By EMERSON WIGAND
Capital News Service
LANSING — Advocates for children with epilepsy are pushing to train Michigan school employees to recognize seizures and provide necessary first aid.
The legislation would mandate education for all of the state’s school districts to help the 13,600 Michigan children with epilepsy and their families.
Elizabeth Stout, an Albion College student and youth consultant with Children’s Special Health Care Services of Michigan, said thebill is a great step.
“Every patient is different when it comes to their epilepsy and how you treat it,” said Stout, who has had epilepsy for the past 12 years. ”It’s hard when people assume things about a health condition, and it would be a lot easier if there was more education”
The legislation, sponsored by Rep. Jack O’Malley, R-Lake Ann, would make seizure action plans for students with epilepsy accessible for employees in contact with them. Using information from parents, the plans are specific to each student’s needs, including information on medication or first aid.
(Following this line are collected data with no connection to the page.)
(** ** More on the click handler *)

(** X8: the click handler never raises, and a call that returns hands back
    the state it was given with at most [self.data.path] replaced: the
    agent, the map, the window size and the camera are never written. *)
Theorem click_handler_only_sets_path fuel self event :
  click_handler fuel self event = OutOfFuel ∨
  ∃ p, click_handler fuel self event = Return (set_path p self).
Proof.
  unfold click_handler.
  assert (∃ p, Return self = Return (set_path p self)) as Hsame.
  { exists (path (data self)). by rewrite set_path_same. }
  destruct (_ && _); [|by right].
  destruct (negb (is_tile_passable _ _)); [by right|].
  destruct (negb (truthy _)); [|by right].
  destruct (bf_pathfinding_never_raises
              (get_neighbors (map_of self)) fuel (player_tile self)
              (click_target self event)) as [->|[r ->]]; [by left|].
  right. by exists r.
Qed.

(** X9: the click handler changes the active path only for a press of
    button 1 on a passable tile while the follower is Idle, and then the
    new path is what the search from the agent's tile to the pressed tile
    returned. *)
Theorem click_handler_changes_path_only_when fuel self event self' :
  click_handler fuel self event = Return self' →
  path (data self') ≠ path (data self) →
  pyasge.ClickEvent.button event = pyasge.MOUSE.MOUSE_BTN1 ∧
  pyasge.ClickEvent.action event = pyasge.MOUSE.BUTTON_PRESSED ∧
  passable self (click_target self event) ∧
  Idle self ∧
  bf_pathfinding (get_neighbors (map_of self)) fuel
    (player_tile self) (click_target self event)
    = Return (path (data self')).
Proof.
  unfold click_handler, Idle. intros Hrun Hchg.
  destruct (pyasge.ClickEvent.button event) eqn:Hb; simpl in Hrun;
    try (by simplify_eq).
  destruct (pyasge.ClickEvent.action event) eqn:Ha; simpl in Hrun;
    try (by simplify_eq).
  destruct (is_tile_passable _ _) eqn:Hpass; simpl in Hrun;
    [|by simplify_eq].
  destruct (truthy _) eqn:Hidle; simpl in Hrun; [by simplify_eq|].
  destruct (bf_pathfinding _ _ _ _) as [| |r]; simplify_eq. done.
Qed.

(** ** More on the follower *)

(** X10: without an active path ticks do nothing, however many there
    are. *)
Theorem idle_ticks_do_nothing n self : Idle self → ticks n self = self.
Proof.
  intros Hidle. induction n as [|n IH]; [done|].
  change (ticks (S n) self) with (ticks n (update self)).
  by rewrite (update_idle self Hidle).
Qed.

(** X11: the follower is Idle after as many ticks as the active path has
    tiles, whether the tiles are passable or not. *)
Theorem follower_idle_within_path_length self p :
  path (data self) = Some p → Idle (ticks (length p) self).
Proof.
  revert self. induction p as [|t rest IH]; intros self Hp.
  - unfold Idle. simpl. by rewrite Hp.
  - change (ticks (length (t :: rest)) self)
      with (ticks (length rest) (update self)).
    destruct (update_step self t rest Hp) as [[_ ->]|(_ & Hp' & _)].
    + by rewrite ticks_idle.
    + by apply IH.
Qed.

(** X12: ticks never reorder or add tiles: after [n] ticks the active path
    is either discarded or the installed path without its first [n]
    tiles. *)
Theorem active_path_stays_suffix n self p :
  path (data self) = Some p →
  path (data (ticks n self)) = None ∨
  path (data (ticks n self)) = Some (drop n p).
Proof.
  revert self p. induction n as [|n IH]; intros self p Hp.
  - right. by rewrite drop_0.
  - simpl. destruct p as [|t rest].
    + rewrite update_idle by (unfold Idle; by rewrite Hp).
      destruct (IH self [] Hp) as [?|Hn]; [by left|right].
      by rewrite drop_nil in Hn.
    + destruct (update_step self t rest Hp) as [[_ ->]|(_ & Hp' & _)].
      * left. by rewrite ticks_idle.
      * by apply IH.
Qed.

(** X13: whatever happens to the path, the agent is only ever moved to the
    world position of a tile of the active path that was passable when the
    agent reached it. *)
Theorem agent_only_on_passable_path_tiles n self p :
  path (data self) = Some p →
  player (data (ticks n self)) = player (data self) ∨
  ∃ t, t ∈ p ∧ passable self t ∧
    player (data (ticks n self)) = world (map_of self) t.
Proof.
  revert self p. induction n as [|n IH]; intros self p Hp; [by left|].
  simpl. destruct p as [|t rest].
  - rewrite update_idle by (unfold Idle; by rewrite Hp).
    rewrite ticks_idle by (unfold Idle; by rewrite Hp). by left.
  - destruct (update_step self t rest Hp)
      as [[_ ->]|(Ht & Hp' & Hpos & Hmap)].
    + rewrite ticks_idle by done. by left.
    + right. destruct (IH (update self) rest Hp') as [->|(t' & Hin & Ht' & ->)].
      * exists t. split; [by left|]. done.
      * exists t'. rewrite Hmap in *. split; [by right|]. done.
Qed.

(** X14: when the first impassable tile of the active path comes after
    [k] passable ones, tick [k + 1] discards the path and the agent rests at
    the world position of the last tile before the obstruction (where it
    was, if the obstruction is the head). *)
Theorem obstruction_stops_agent_before self l1 t l2 :
  path (data self) = Some (l1 ++ t :: l2) →
  Forall (passable self) l1 →
  is_tile_passable (map_of self) t = false →
  path (data (ticks (S (length l1)) self)) = None ∧
  player (data (ticks (S (length l1)) self))
    = from_option (world (map_of self)) (player (data self)) (last l1).
Proof.
  revert self. induction l1 as [|a l1 IH]; intros self Hp Hpass Ht.
  - simpl in *. by rewrite (update_blocked self t l2 Hp Ht).
  - apply Forall_cons in Hpass as [Ha Hpass].
    destruct (update_advance self a (l1 ++ t :: l2) Hp Ha) as [Hp' Hpos].
    change (ticks (S (length (a :: l1))) self)
      with (ticks (S (length l1)) (update self)).
    destruct (IH (update self) Hp') as [Hnone Hrest].
    { by rewrite update_game_map. }
    { by rewrite update_game_map. }
    split; [done|]. rewrite Hrest, update_game_map, Hpos.
    destruct l1 as [|b l1]; [done|]. rewrite last_cons_cons.
    destruct (last (b :: l1)) eqn:Hl; [done|]. by apply last_None in Hl.
Qed.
The legislation would also mean each school would need have a full-time employee trained to administer emergency rescue medication in potentially life-threatening situations. Eleven other states have already passed seizure safe schools legislation.
“Most individuals we meet with, certainly on the legislative side, are surprised to know this training isn’t already in the repertoire for teachers,” said Brianna Romines, the president of the Epilepsy Foundation of Michigan.
The bill would require that all school employees be educated in seizure first aid and recognition. This one-hour training would be provided online for free, with in-person options as well.
The training is also offered by the National Epilepsy Foundation, which allows broader access than the state’s chapter can provide, said Russ Derry, the Michigan Epilepsy Foundation’s director of education.
Romines said epilepsy training is as important as other safety training teachers receive. One school counselor, who was trained yearly in the use of fire extinguishers, said she has never had to use one in over 15 years But the counselor has responded to between about five and 15 seizure emergencies each year.
The lack of education is a problem because it stigmatizes epilepsy, said Sierra Cameron, the CEO of the Michigan chapter of the American Academy of Pediatrics.
“If a child goes into a seizure, it might not be as clinically bad as folks think it is,” Cameron said. “If you don’t have any familiarity with seizures, it might really daunt you.”
One of the consequences is that school employees call 911 and have children diagnosed with epilepsy taken from class to the emergency room, Romines said. This leads to trauma for the children and needless costs for families from hospitals, ambulance rides and lost wages for those who leave work.
“So, there are economic and emotional impacts to this,” Romines said. “But all of that could’ve been simply addressed with training.”
Another challenge is that school employees may be uncomfortable administering invasive rescue medication, Derry said. While nasal medication options are increasingly available, the primary rescue treatment for youth suffering seizures is administered rectally.
Derry empathizes with these employees, but he said rescue medication training is just as important as learning to use epipens for students with serious allergies. While a school nurse would ideally be administering the medication, all employees allowed to administer medication would receive training.
Derry said everyone should understand the needs of students with epilepsy as seizures can happen any time.
“In Michigan, we have one of the worst ratios of school nurses to students in the country,” Derry said. “We have about 4,200 students per school nurse.”
Stout said it’s also important to remember epilepsy is not just seizures with uncontrollable movements. Epilepsy can prompt staring spells that lead to students being disciplined for not paying attention, or to an assumption that they have attention deficit disorder, Romines said. Many effects of epilepsy and its medications are difficult to distinguish.
“That’s why we’re hopeful for this training,” Romines said. “Not only does it teach you seizure first aid, it teaches seizure recognition.”
The foundation says it hopes the House will hold hearings on the proposed Seizure Safety Act in October.
Stout said repeatedly explaining your condition is exhausting. While she was lucky to have teachers that were open to that conversation, that’s not always the case.
“If teachers and others within the education system understand epilepsy, then it’s easier for students to be honest about it, and share it,” Stout said.For youth diagnosed with epilepsy, and their families, in need of more support she recommends the Epilepsy Foundation of Michigan’s Call and Connect Network.